March 17 Wednesday – In Washington, D.C., William Dean Howells wrote to Sam. The Howells family was there for Winny Howells’ health. He enclosed a newspaper clipping, now lost, “presumably about a revivalist preacher” [MTHL 2: 551n1].

Here is a man in this paper letting himself loose on the neighbors in a way that I thought you’d like to see. Please keep it for me.

March 19 Friday – Susy Clemens’ fourteenth birthday. From Susy Clemens’ diary entry of Mar. 23:

The other day was my birthday, and I had a little birthday parting in the evening and papa acted some very funny Charades, with Mr. Gherhardt, Mr. Jesse Grant (who had come up from New York and was spending the evening with us), — and Mr. Frank Warner. — One of them was “on his knees” honys-sneeze.

There were a good many other funny ones, all, of which I don’t remember.

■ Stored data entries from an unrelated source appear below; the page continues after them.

Lemma clear_cell_eq l cs wx wy :
  wf_vi (lv_base l) → window_in_map l →
  clear_cell wx wy (repaint (clear_in cs) l) =
  (r ← trace_cell l wx wy cs; Ok (repaint (clear_in r.1) l, r.2)).
Proof.
  intros Hwf Hw. unfold clear_cell, trace_cell.
  change (world_cell (lv_base (repaint (clear_in cs) l))) with (world_cell (lv_base l)).
  destruct (world_cell (lv_base l) wx wy) as [bx by_]. cbn [fst snd]. rewrite win_ok, win_repaint, ok_bind.
  destruct (win l bx by_) eqn:E; cbn [negb]; [|done]. rewrite !ok_bind. cbn [fst snd].
  rewrite update_column_eq by first [assumption | apply _ | by apply repaint_wf; [apply _|]].
  rewrite ok_bind, repaint_repaint, win_repaint, E. cbn [andb]. do 2 f_equal. apply repaint_ext. intros s _.
  rewrite clear_in_app. assert (at_cell (bx, by_) (clear_in cs s) = at_cell (bx, by_) s) as ->; [|done].
  unfold clear_in. by destruct (bool_decide _).
Qed.

Lemma walk_beam_eq l fuel ca sa step stop d cs :
  wf_vi (lv_base l) → window_in_map l →
  walk_beam fuel clear_cell x y ca sa step stop d (repaint (clear_in cs) l) =
  (cs' ← walk_beam fuel (trace_cell l) x y ca sa step stop d cs; Ok (repaint (clear_in cs') l)).
Proof.
  intros Hwf Hw. revert d cs. induction fuel as [|fuel IH]; intros d cs; [done|]. cbn [walk_beam].
  destruct (flt d stop); [|done]. rewrite clear_cell_eq by done.
  destruct (trace_cell l _ _ cs) as [[cs' b]| |]; [|done..]. rewrite !ok_bind. cbn [fst snd].
  destruct b; cbn [negb]; [apply IH|done].
Qed.

Lemma walk_beams_eq l fuel step stop_back :
  wf_vi (lv_base l) → window_in_map l →
  walk_beams cos sin fuel msg x y t step stop_back clear_cell l =
  (cs ← walk_beams cos sin fuel msg x y t step stop_back (trace_cell l) []; Ok (repaint (clear_in cs) l)).
Proof.
  intros Hwf Hw. rewrite <- (repaint_id (clear_in []) l) at 1 by done. unfold walk_beams, for_range.
  generalize (@nil (Z * Z)) as cs. induction (seqZ 0 _) as [|i ids IH]; intros cs; [done|]. cbn [for_each].
  destruct (vget (ls_ranges msg) i) as [r| |]; [|done..]. rewrite !ok_bind, walk_beam_eq by done.
  destruct (walk_beam _ (trace_cell l) _ _ _ _ _ _ _ cs) as [cs'| |]; [|done..]. rewrite !ok_bind. apply IH.
Qed.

March 20 Saturday – Charles Webster wrote to Sam, firmly against allowing a reduced share of Webster & Co. To allow Jesse Grant into the firm:

I would go very slow about taking in new partners. I don’t want to part with any of my interest but if you wish to sell any of yours I have no objection to the Grant boys, but they should have nothing to say about the conduct of the business [MTNJ 3: 220n111].

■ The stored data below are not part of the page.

Lemma pend_shrink prev todo todo' vi heap :
  pend prev todo vi heap →
  (∀ i s, zget (vi_states vi) i = Some s → updatable s = true → todo i →
     (∃ j, j ∈ reads nx ny nt acts (vi_states vi) s ∧ prev j) → todo' i) →
  pend prev todo' vi heap.
Proof.
  intros H Ht i s Hs Hu. destruct (H i s Hs Hu) as [?|[?|[(H1 & H2)|?]]]; [by left|by right; left| |by do 3 right].
  do 2 right. left. split; [|done]. by eapply Ht.
Qed.

Lemma pend_prev prev prev' vi heap : pend prev (fun _ => False) vi heap → pend prev' (fun _ => False) vi heap.
Proof.
  intros H i s Hs Hu. destruct (H i s Hs Hu) as [?|[?|[([] & _)|?]]]; [by left|by right; left|by do 3 right].
Qed.

Lemma cost_at_lt st j : 0 ≤ j < zlen st → ∃ v, cost_at st j = Some v.
Proof. intros Hj. unfold cost_at. destruct (zget_lt _ _ Hj) as [s ->]. by eexists. Qed.

Lemma relax_cell_spec vi heap i j0 :
  core [j0] vi heap → 0 ≤ i < zlen (vi_states vi0) → leads i j0 →
  ∃ vi' lab, relax_cell vi i = Ok (vi', lab) ∧
    let heap' := match lab with Some v => (v, i) :: heap | None => heap end in
    core [j0] vi' heap' ∧
    ∀ prev (todo todo' : Z → Prop), pend prev todo vi heap → (∀ k, todo k → k = i ∨ todo' k) →
      pend prev todo' vi' heap'.
Proof.
  intros [Hwf Hip (R & HR & HL) Hh] Hi Hlead.
  destruct (inplace_fields vi0 vi Hip) as (Ex & Ey & Et & Ea & El).
  pose proof Hwf as [Hd Hst Ha]. unfold relax_cell.
  destruct (zget_lt (vi_states vi) i) as [s Hs]; [lia|].
  rewrite (proj2 (vget_ok _ _ _) Hs), ok_bind. cbv zeta.
  rewrite value_iteration_at_eq, ok_bind by (done || lia). cbn [fst snd vi_states with_states].
  rewrite Ex, Ey, Et, Ea. fold nx ny nt acts. set (st' := update nx ny nt acts (vi_states vi) i).
  assert (zlen st' = zlen (vi_states vi)) as Hl' by apply zlen_update.
  destruct (zget_lt st' i) as [s' Hs']; [lia|]. rewrite (proj2 (vget_ok _ _ _) Hs'), ok_bind.
  eexists _, _. split; [done|]. cbv zeta.
  assert (cost_at (vi_states vi) i = Some (s_total_cost s)) as Hc by (unfold cost_at; by rewrite Hs).
  assert (cost_at st' i = Some (s_total_cost s')) as Hc' by (unfold cost_at; by rewrite Hs').
  assert (∀ j, active (vi_states vi) heap j → j ≠ i →
    active st' (match (if s_total_cost s' <? s_total_cost s then Some (s_total_cost s') else None) with
                | Some v => (v, i) :: heap | None => heap end) j) as Hkeep.
  { intros j [(v & Hv & Hin)|Hr] Hne; [|by right]. left. exists v. split.
    - unfold st'. by rewrite cost_update_ne.
    - destruct (_ <? _); [by right|done]. }
  split.
  - split; cbn [vi_states with_states].
    + rewrite Ex, Ey, Et, Ea in *. split; cbn; [by rewrite Ex, Ey, Et| |by rewrite Ea, Et].
      rewrite Ex, Ey, Et. by apply update_wf.
    + eapply inplace_trans; [exact Hip|]. split; [done|]. apply update_static.
    + exists R. split; [|done]. eapply relaxed_step; [done| |done]. apply HL. left.
    + intros e He. destruct (Z.ltb_spec (s_total_cost s') (s_total_cost s)); [|by apply Hh].
      apply elem_of_cons in He as [->|He]; [|by apply Hh]. cbn.
      pose proof (so_cost _ _ _ _ _ (ws_state _ _ _ _ Hst _ _ Hs)). split; [lia|done].
  - intros prev todo todo' Hp Ht. unfold pend in *. cbn [vi_states with_states]. fold st'.
    assert (delta nx ny nt acts (vi_states vi) i ≠ 0 → s_total_cost s' ≠ s_total_cost s) as Hdelta.
    { intros Hdz Heq. apply Hdz, delta_zero. fold st'. by rewrite Hc, Hc', Heq. }
    assert (s_total_cost s' ≠ s_total_cost s →
      active st' (match (if s_total_cost s' <? s_total_cost s then Some (s_total_cost s') else None) with
                | Some v => (v, i) :: heap | None => heap end) i) as Hmoved.
    { intros Hne. destruct (Z.ltb_spec (s_total_cost s') (s_total_cost s)).
      - left. exists (s_total_cost s'). split; [done|]. by left.
      - right. exists R, (vi_states vi), j0, (s_total_cost s), (s_total_cost s').
        split; [done|]. split; [apply HL; left|]. split; [done|]. split; [done|]. split; [done|]. lia. }
    eapply pending_inv_update; [exact Hp|exact Ht| |by intros ?%Hdelta%Hmoved].
    intros j Hj. destruct (decide (j = i)) as [->|Hne]; [|by apply Hkeep].
    destruct (decide (s_total_cost s' = s_total_cost s)) as [Heq|]; [|by apply Hmoved].
    destruct Hj as [(v & Hv & Hin)|Hr]; [|by right]. rewrite Hc in Hv. injection Hv as <-.
    left. exists (s_total_cost s). rewrite Heq, Z.ltb_irrefl in *. by split.
Qed.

March 21 Sunday – From Susy Clemens’ diary:

Sunday — Here is another of papa’s stories told to me by Jean:

“The Generous Fender”

March 22 Monday – Sam presented a paper titled “Knights of Labor — The New Dynasty” to the Monday Evening Club. This was Sam’s tenth presentation to the Club since his election in 1873 [Monday Evening Club]. See Budd, Collected p.883-90. Also listed in Camfield, isterin. It wasn’t published until 1957, edited by Bernard DeVoto, in the New England Quarterly, XXX p.383-88.

March 23 Tuesday – Sam went New York for a meeting Charles Webster and Jesse Grant at the Normandie Hotel the next morning [Mar. 19 to Webster, MTP; N.Y. Times, Mar. 24 p.2 “Personal Intelligence”]. Other business and/or pleasure was on his docket, as he spent three days in the City. This trip may be the occasion which Susy referred to in her unfinished biography of her father.

March 24 Wednesday – At the Normandie Hotel in New York, Sam met in the morning with Charles Webster; later with Jesse Grant who was negotiating to gain part ownership in Webster & Co. [Mar. 19 to Webster].

March 25 Thursday – Sam continued his business stop in New York City.

A typesetting tournament began in Philadelphia on Mar. 16. Sam made an entry in his notebook on this day’s results for Joseph McCann of the New York Herald, and William C. Barnes of the New York World [MTNJ 3: 223]. See Mar. 27 entry for results.

March 26 Friday – In New York, Sam wrote on Webster & Co. Letterhead to Mrs. Henry G. Allen. [MTP: Paraphrased from Charles Hamilton catalogs, Jan. 21, 1982, No. 143 Item 54].

The outside of your kind letter had such a business-like aspect that I handed it (without opening it) to a clerk to be answered. But there are some things which even the ablest clerk can’t do & this turned out to be one of them…”[MTP]

March 27 Saturday – In Hartford Sam wrote to Charles Webster about complaints against the Hartford canvasser of his books who lived in Thompsonville — “canvassing invisible.” And about Frederick Grant:

I don’t quite know what kind of an offer I can make…but I am keeping the thing in my slow mind, & when it crystallized I will report [MTP].

March 28 Sunday – Orion Clemens wrote acknowledging receipt the day before of check, “$100 for me, $50 for Ma, and $5 for Puss [Quarles].” Ma had taken them to the theater twice, total cost $8.25; he collected $8 interest for Ma; he supposed Pamela Moffett had left S.F. the day before; he added a PS: “I wrote forthwith to the Cincinnati woman,” whose identity is not given [MTP].

March 30 Tuesday – In the evening Sam attended the Asylum Hill Congregational Church benefit for Joe Twichell, which included the sale of pews. Sam’s pew was also for sale at $150. See Mar. 25 from Hubbard.

General Wesley Merritt for West Point wrote to Sam:

April – Sam wrote a sketch named “Luck” about a military officer whose stupidity results in success and fame. It was not published until 1891 in Harper’s Monthly Magazine [MTNJ 3: 226]. From the Mark Twain Encyclopedia, Craig Albin contributor:

April 2 Friday – Pamela Moffett arrived in Keokuk for a visit. She wrote, “Orion looks somewhat older but Ma and Mollie look about the same” [MTP; Moffett to her son, Apr. 2].